Haven’t seen part 1? Click here
Accessing my friend’s timelines
To access my friend’s tweets I had to create an application on Twitter Apps and input my keys and tokens into the setup_twitter_oauth
function from the twitteR
package. This enabled me to connect with the Twitter API and retrieve tweets.
setup_twitter_oauth(consumer_key = ...,
consumer_secret = ...,
access_token= ...,
access_secret= ...)
For ease I created a vector for the column names and my friend’s twitter handles.
# Select relevant variables
columns <- c("text",
"created",
"screenName")
# usernames of my friends
users <- c("friend 1",
"friend 2",
...)
Once I had the list of twitter handles I created a function that takes a user’s handle, accesses the Twitter API and returns the user’s tweets.
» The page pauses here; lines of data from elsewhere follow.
(* ===== verification/Btp.v ===== *)
(** * Bluetooth transport protocol: the engine

    [BtpEngine] (src/src/ble/BtpEngine.cpp and .h) cuts messages into fragments that fit in a
    GATT characteristic, puts the fragments received together again, and keeps the sequence
    numbers of both directions with their acknowledgements.

    The fields for receiving and for sending are two records. [mAppState] is only printed
    and left out. Handles of packet buffers are chains as in [PacketBuffer], the null handle
    the empty one; an access through a null handle crashes. A fragment that is sent is what
    the head of [mTxBuf] holds after [HandleCharacteristicSend]. *)

From S2P Require Import Prelude.
From S2P Require Import COutcome.
From S2P Require Import ChipError.
From S2P Require Import BufferReader.
From S2P Require Import PacketBuffer.

(** Build arguments: the size of a new reassembly buffer with its reserve, and the headroom
    that the layers below ask for. *)
Class BtpConfig := {
  kMaxSize : Z;
  kDefaultHeaderReserve : Z;
  CHIP_CONFIG_BLE_PKT_RESERVED_SIZE : Z
}.

Definition kTransferProtocolHeaderFlagsSize : Z := 1.
Definition kTransferProtocolSequenceNumSize : Z := 1.
Definition kTransferProtocolAckSize : Z := 1.
Definition kTransferProtocolMsgLenSize : Z := 2.
Definition kTransferProtocolMaxHeaderSize : Z :=
  kTransferProtocolHeaderFlagsSize + kTransferProtocolAckSize + kTransferProtocolSequenceNumSize + kTransferProtocolMsgLenSize.
Definition kTransferProtocolMidFragmentMaxHeaderSize : Z :=
  kTransferProtocolHeaderFlagsSize + kTransferProtocolAckSize + kTransferProtocolSequenceNumSize.
Definition kTransferProtocolStandaloneAckHeaderSize : Z :=
  kTransferProtocolHeaderFlagsSize + kTransferProtocolAckSize + kTransferProtocolSequenceNumSize.

Definition sDefaultFragmentSize : Z := 20.
Definition sMaxFragmentSize : Z := 244.

Inductive State_t := kState_Idle | kState_InProgress | kState_Complete | kState_Error.

#[export] Instance State_t_eq_dec : EqDecision State_t.
Proof. solve_decision. Defined.

(** [HeaderFlags]: the masks. *)
Definition kStartMessage : Z := 0x01.
Definition kContinueMessage : Z := 0x02.
Definition kEndMessage : Z := 0x04.
Definition kFragmentAck : Z := 0x08.
(* ===== verification/AccessTypes.v ===== *)
(** * Access control: identifiers and requests

    Node identifiers (src/src/lib/core/NodeId.h, GroupId.h), CASE authenticated tags
    (CASEAuthTag.h), cluster and device type identifiers (DataModelTypes.h), and the data of
    a request (src/src/access). *)

From S2P Require Import Prelude.

(** ** Node identifiers *)

Definition kUndefinedNodeId : Z := 0.
Definition kMinGroupNodeId : Z := 0xFFFFFFFFFFFF0000.
Definition kMaskGroupId : Z := 0xFFFF.
Definition kMinCASEAuthTag : Z := 0xFFFFFFFD00000000.
Definition kMaxCASEAuthTag : Z := 0xFFFFFFFDFFFFFFFF.
Definition kMaskCASEAuthTag : Z := 0xFFFFFFFF.
Definition kMaxOperationalNodeId : Z := 0xFFFFFFEFFFFFFFFF.

Definition IsOperationalNodeId (aNodeId : Z) : bool :=
  negb (aNodeId =? kUndefinedNodeId) && (aNodeId <=? kMaxOperationalNodeId).
Definition IsGroupId (aNodeId : Z) : bool := kMinGroupNodeId <=? aNodeId.
Definition IsCASEAuthTag (aNodeId : Z) : bool := (kMinCASEAuthTag <=? aNodeId) && (aNodeId <=? kMaxCASEAuthTag).
Definition GroupIdFromNodeId (aNodeId : Z) : Z := u16 (Z.land aNodeId kMaskGroupId).

Definition kUndefinedGroupId : Z := 0.
Definition IsValidGroupId (aGroupId : Z) : bool := negb (aGroupId =? kUndefinedGroupId).

(** ** CASE authenticated tags *)

Definition kUndefinedCAT : Z := 0.
Definition kTagIdentifierMask : Z := 0xFFFF0000.
Definition kTagIdentifierShift : Z := 16.
Definition kTagVersionMask : Z := 0xFFFF.

Definition CASEAuthTagFromNodeId (aNodeId : Z) : Z := u32 (Z.land aNodeId kMaskCASEAuthTag).
Definition GetCASEAuthTagIdentifier (aCAT : Z) : Z := u16 (Z.shiftr (Z.land aCAT kTagIdentifierMask) kTagIdentifierShift).
Definition GetCASEAuthTagVersion (aCAT : Z) : Z := u16 (Z.land aCAT kTagVersionMask).

(** The loop of [CATValues::CheckSubjectAgainstCATs] over the tags of the certificate. *)
Fixpoint check_cats (catFromSubject : Z) (values : list Z) : bool :=
  match values with
  | [] => false
  | catFromNoc :: values =>
      if negb (catFromNoc =? kUndefinedCAT) &&
         (GetCASEAuthTagIdentifier catFromNoc =? GetCASEAuthTagIdentifier catFromSubject) &&
         (0 <? GetCASEAuthTagVersion catFromSubject) &&
         (GetCASEAuthTagVersion catFromSubject <=? GetCASEAuthTagVersion catFromNoc)
      then true else check_cats catFromSubject values
  end.

Definition CheckSubjectAgainstCATs (subject : Z) (values : list Z) : bool :=
  if IsCASEAuthTag subject then check_cats (CASEAuthTagFromNodeId subject) values else false.

(** ** Clusters, endpoints and device types *)

Definition kUndefinedFabricIndex : Z := 0.
Definition kInvalidEndpointId : Z := 0xFFFF.
Definition kMaxVendorId : Z := 0xFFF4.

Definition ExtractIdFromMEI (aMEI : Z) : Z := u16 (Z.land aMEI 0xFFFF).
Definition ExtractVendorFromMEI (aMEI : Z) : Z := u16 (Z.shiftr (Z.land aMEI 0xFFFF0000) 16).
Definition IsValidVendorId (aVendorId : Z) : bool := aVendorId <=? kMaxVendorId.

Definition IsValidClusterId (aClusterId : Z) : bool :=
  let id := ExtractIdFromMEI aClusterId in
  let vendor := ExtractVendorFromMEI aClusterId in
  IsValidVendorId vendor &&
  (((vendor =? 0) && (id <=? 0x7FFF)) || ((1 <=? vendor) && (0xFC00 <=? id) && (id <=? 0xFFFE))).

Definition IsValidDeviceTypeId (aDeviceTypeId : Z) : bool :=
  let id := Z.land aDeviceTypeId 0xFFFF in
  let vendor := Z.land aDeviceTypeId 0xFFFF0000 in
  (vendor <=? 0xFFFE0000) && (id <=? 0xBFFF).

Definition IsValidEndpointId (aEndpointId : Z) : bool := negb (aEndpointId =? kInvalidEndpointId).

(** ** Requests *)

Inductive Privilege := kView | kProxyView | kOperate | kManage | kAdminister.
Inductive AuthMode := kNone | kPase | kCase | kGroup.
Inductive RequestType :=
  kRequestTypeUnknown | kAttributeReadRequest | kAttributeWriteRequest | kCommandInvokeRequest | kEventReadRequest.

#[export] Instance Privilege_eq_dec : EqDecision Privilege.
Proof. solve_decision. Defined.
#[export] Instance AuthMode_eq_dec : EqDecision AuthMode.
Proof. solve_decision. Defined.
#[export] Instance RequestType_eq_dec : EqDecision RequestType.
Proof. solve_decision. Defined.

Record SubjectDescriptor := mkSubject {
  sd_fabricIndex : Z;
  sd_authMode : AuthMode;
  sd_subject : Z;
  sd_cats : list Z;
  sd_isCommissioning : bool
}.

Record RequestPath := mkPath {
  rp_cluster : Z;
  rp_endpoint : Z;
  rp_requestType : RequestType;
  rp_entityId : option Z
}.

(** [Entry::Target]; a field is meaningful under its flag. *)
Record Target := mkTarget {
  tg_flags : Z;
  tg_cluster : Z;
  tg_endpoint : Z;
  tg_deviceType : Z
}.

#[export] Instance Target_eq_dec : EqDecision Target.
Proof. solve_decision. Defined.

Definition kCluster : Z := Z.shiftl 1 0.
Definition kEndpoint : Z := Z.shiftl 1 1.
Definition kDeviceType : Z := Z.shiftl 1 2.

Definition Target_new : Target := mkTarget 0 0 0 0.

Definition has_flag (t : Target) (flag : Z) : bool := ctrue (Z.land (tg_flags t) flag).

(** ** Rules of the check *)

Definition CheckRequestPrivilegeAgainstEntryPrivilege (requestPrivilege entryPrivilege : Privilege) : bool :=
  match entryPrivilege with
  | kView => bool_decide (requestPrivilege = kView)
  | kProxyView => bool_decide (requestPrivilege = kProxyView) || bool_decide (requestPrivilege = kView)
  | kOperate => bool_decide (requestPrivilege = kOperate) || bool_decide (requestPrivilege = kView)
  | kManage =>
      bool_decide (requestPrivilege = kManage) || bool_decide (requestPrivilege = kOperate) ||
      bool_decide (requestPrivilege = kView)
  | kAdminister =>
      bool_decide (requestPrivilege = kAdminister) || bool_decide (requestPrivilege = kManage) ||
      bool_decide (requestPrivilege = kOperate) || bool_decide (requestPrivilege = kView) ||
      bool_decide (requestPrivilege = kProxyView)
  end.

Definition IsValidCaseNodeId (aNodeId : Z) : bool :=
  if IsOperationalNodeId aNodeId then true
  else if IsCASEAuthTag aNodeId && negb (GetCASEAuthTagVersion (CASEAuthTagFromNodeId aNodeId) =? 0) then true
  else false.

Definition IsValidGroupNodeId (aNodeId : Z) : bool := IsGroupId aNodeId && IsValidGroupId (GroupIdFromNodeId aNodeId).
I then used this function on the vector of friend’s twitter handles.
# custom function to retrieve my friends timelines
get_tweets <- function(x){
user_timeline_listed <- userTimeline(x, n = 1000)
user_timeline <- do.call("rbind", lapply(user_timeline_listed, as.data.frame))[columns]
return(user_timeline)
}
# Applying the custom function to the vector of usernames
tweets <- do.call("rbind", lapply(lapply(users, get_tweets), as.data.frame))
I then decided to clean the Tweets myself a little to help with the Natural Language Processing later.
# Clean up tweets
tweets_cleaned <- tweets
tweets_cleaned$text<- sapply(tweets_cleaned$text, function(row) iconv(row, "latin1", "ASCII", sub=""))
tweets_cleaned$text <- gsub("@\\w+ *", "", tweets_cleaned$text)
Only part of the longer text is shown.